(Dataset entries)
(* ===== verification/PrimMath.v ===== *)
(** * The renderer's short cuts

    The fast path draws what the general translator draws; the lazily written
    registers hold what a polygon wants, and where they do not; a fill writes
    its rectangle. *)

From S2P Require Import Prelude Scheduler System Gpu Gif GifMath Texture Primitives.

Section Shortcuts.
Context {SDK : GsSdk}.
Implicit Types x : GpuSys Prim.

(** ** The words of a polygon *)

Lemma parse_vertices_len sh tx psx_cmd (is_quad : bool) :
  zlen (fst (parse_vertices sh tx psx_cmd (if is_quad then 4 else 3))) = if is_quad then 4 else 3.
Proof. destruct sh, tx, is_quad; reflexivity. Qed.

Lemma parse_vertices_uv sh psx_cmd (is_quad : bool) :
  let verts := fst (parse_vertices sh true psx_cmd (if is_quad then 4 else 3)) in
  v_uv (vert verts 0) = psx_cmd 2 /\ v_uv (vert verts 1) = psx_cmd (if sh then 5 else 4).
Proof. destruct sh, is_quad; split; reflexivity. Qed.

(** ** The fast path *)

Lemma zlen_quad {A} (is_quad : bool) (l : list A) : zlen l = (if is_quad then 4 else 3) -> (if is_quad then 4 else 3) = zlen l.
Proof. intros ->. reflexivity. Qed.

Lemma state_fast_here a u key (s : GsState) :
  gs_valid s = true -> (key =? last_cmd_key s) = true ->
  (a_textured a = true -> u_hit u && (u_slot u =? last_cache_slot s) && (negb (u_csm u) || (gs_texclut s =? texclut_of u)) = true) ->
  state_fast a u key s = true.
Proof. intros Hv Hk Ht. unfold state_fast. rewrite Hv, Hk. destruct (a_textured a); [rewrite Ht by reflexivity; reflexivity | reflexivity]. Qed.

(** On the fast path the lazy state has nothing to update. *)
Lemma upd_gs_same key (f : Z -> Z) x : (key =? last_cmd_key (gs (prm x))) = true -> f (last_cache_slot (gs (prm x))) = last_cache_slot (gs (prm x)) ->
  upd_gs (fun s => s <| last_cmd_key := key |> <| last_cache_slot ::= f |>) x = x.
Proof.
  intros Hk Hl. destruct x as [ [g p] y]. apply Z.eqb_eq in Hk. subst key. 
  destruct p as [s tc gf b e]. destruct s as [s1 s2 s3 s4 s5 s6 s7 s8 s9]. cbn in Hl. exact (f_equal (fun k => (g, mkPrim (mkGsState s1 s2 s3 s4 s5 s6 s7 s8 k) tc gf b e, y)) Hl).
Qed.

--

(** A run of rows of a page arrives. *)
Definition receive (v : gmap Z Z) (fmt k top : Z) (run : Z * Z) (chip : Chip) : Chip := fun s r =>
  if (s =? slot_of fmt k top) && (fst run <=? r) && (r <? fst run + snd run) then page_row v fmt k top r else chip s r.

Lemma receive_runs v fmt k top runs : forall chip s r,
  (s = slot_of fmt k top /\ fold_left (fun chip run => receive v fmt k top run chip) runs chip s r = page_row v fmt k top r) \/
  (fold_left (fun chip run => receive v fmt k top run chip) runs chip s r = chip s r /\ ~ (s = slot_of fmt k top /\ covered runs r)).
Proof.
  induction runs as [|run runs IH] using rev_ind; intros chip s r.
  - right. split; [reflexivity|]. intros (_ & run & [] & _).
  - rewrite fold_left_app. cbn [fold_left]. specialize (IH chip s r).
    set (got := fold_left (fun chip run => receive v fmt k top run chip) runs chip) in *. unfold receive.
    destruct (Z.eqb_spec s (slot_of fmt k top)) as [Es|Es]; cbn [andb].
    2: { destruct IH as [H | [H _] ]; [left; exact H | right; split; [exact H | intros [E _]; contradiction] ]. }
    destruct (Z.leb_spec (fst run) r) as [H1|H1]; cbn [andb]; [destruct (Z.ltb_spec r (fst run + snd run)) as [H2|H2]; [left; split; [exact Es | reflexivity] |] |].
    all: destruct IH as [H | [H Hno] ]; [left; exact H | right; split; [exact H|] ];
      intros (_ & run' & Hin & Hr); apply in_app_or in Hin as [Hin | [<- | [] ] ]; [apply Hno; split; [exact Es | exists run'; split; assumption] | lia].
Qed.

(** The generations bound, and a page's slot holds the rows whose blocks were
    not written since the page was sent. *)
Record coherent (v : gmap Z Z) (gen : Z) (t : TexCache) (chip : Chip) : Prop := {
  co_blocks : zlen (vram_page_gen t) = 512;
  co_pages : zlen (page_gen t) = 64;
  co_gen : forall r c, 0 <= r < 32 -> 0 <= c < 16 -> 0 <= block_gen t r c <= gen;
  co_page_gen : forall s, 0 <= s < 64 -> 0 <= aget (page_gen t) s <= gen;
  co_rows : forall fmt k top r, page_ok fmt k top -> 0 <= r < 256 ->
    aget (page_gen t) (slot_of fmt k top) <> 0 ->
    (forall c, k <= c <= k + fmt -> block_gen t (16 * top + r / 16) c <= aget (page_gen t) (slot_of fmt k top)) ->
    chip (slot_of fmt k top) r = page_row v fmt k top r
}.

---

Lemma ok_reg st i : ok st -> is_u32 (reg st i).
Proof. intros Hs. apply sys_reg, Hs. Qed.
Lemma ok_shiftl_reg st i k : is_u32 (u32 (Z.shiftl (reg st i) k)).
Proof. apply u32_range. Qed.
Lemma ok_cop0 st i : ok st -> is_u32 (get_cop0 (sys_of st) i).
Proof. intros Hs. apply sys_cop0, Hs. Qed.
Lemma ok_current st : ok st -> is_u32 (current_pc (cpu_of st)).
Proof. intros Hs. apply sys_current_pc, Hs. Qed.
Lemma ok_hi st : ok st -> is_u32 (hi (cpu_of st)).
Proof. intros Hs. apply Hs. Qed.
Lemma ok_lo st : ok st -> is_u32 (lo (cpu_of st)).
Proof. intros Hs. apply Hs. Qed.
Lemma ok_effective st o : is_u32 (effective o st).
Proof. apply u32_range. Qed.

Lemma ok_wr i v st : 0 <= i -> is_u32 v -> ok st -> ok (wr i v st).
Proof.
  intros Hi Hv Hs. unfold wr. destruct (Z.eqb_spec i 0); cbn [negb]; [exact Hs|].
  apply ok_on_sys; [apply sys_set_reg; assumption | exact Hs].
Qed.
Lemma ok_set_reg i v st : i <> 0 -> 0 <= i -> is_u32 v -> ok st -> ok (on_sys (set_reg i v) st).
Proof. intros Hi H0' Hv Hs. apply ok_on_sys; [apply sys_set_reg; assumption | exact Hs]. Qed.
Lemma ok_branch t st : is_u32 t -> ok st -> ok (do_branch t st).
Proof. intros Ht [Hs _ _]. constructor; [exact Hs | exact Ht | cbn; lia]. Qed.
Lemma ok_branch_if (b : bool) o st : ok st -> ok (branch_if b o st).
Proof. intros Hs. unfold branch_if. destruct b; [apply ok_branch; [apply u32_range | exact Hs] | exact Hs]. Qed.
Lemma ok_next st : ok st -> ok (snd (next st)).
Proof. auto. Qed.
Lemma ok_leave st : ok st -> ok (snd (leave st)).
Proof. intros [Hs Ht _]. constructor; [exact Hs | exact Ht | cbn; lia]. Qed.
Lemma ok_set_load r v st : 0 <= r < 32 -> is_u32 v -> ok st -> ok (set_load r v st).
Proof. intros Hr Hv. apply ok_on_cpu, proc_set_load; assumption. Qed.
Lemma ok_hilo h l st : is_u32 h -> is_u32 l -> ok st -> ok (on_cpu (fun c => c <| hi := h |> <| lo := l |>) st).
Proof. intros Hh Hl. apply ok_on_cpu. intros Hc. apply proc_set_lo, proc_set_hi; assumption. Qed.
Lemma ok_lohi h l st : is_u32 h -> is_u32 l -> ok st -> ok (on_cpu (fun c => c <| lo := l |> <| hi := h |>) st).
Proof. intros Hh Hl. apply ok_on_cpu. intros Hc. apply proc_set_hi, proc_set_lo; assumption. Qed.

Assigned task —
Tally, across the records, each line that contains the word "aget", and answer with nothing except the count.

Reply to the task —
3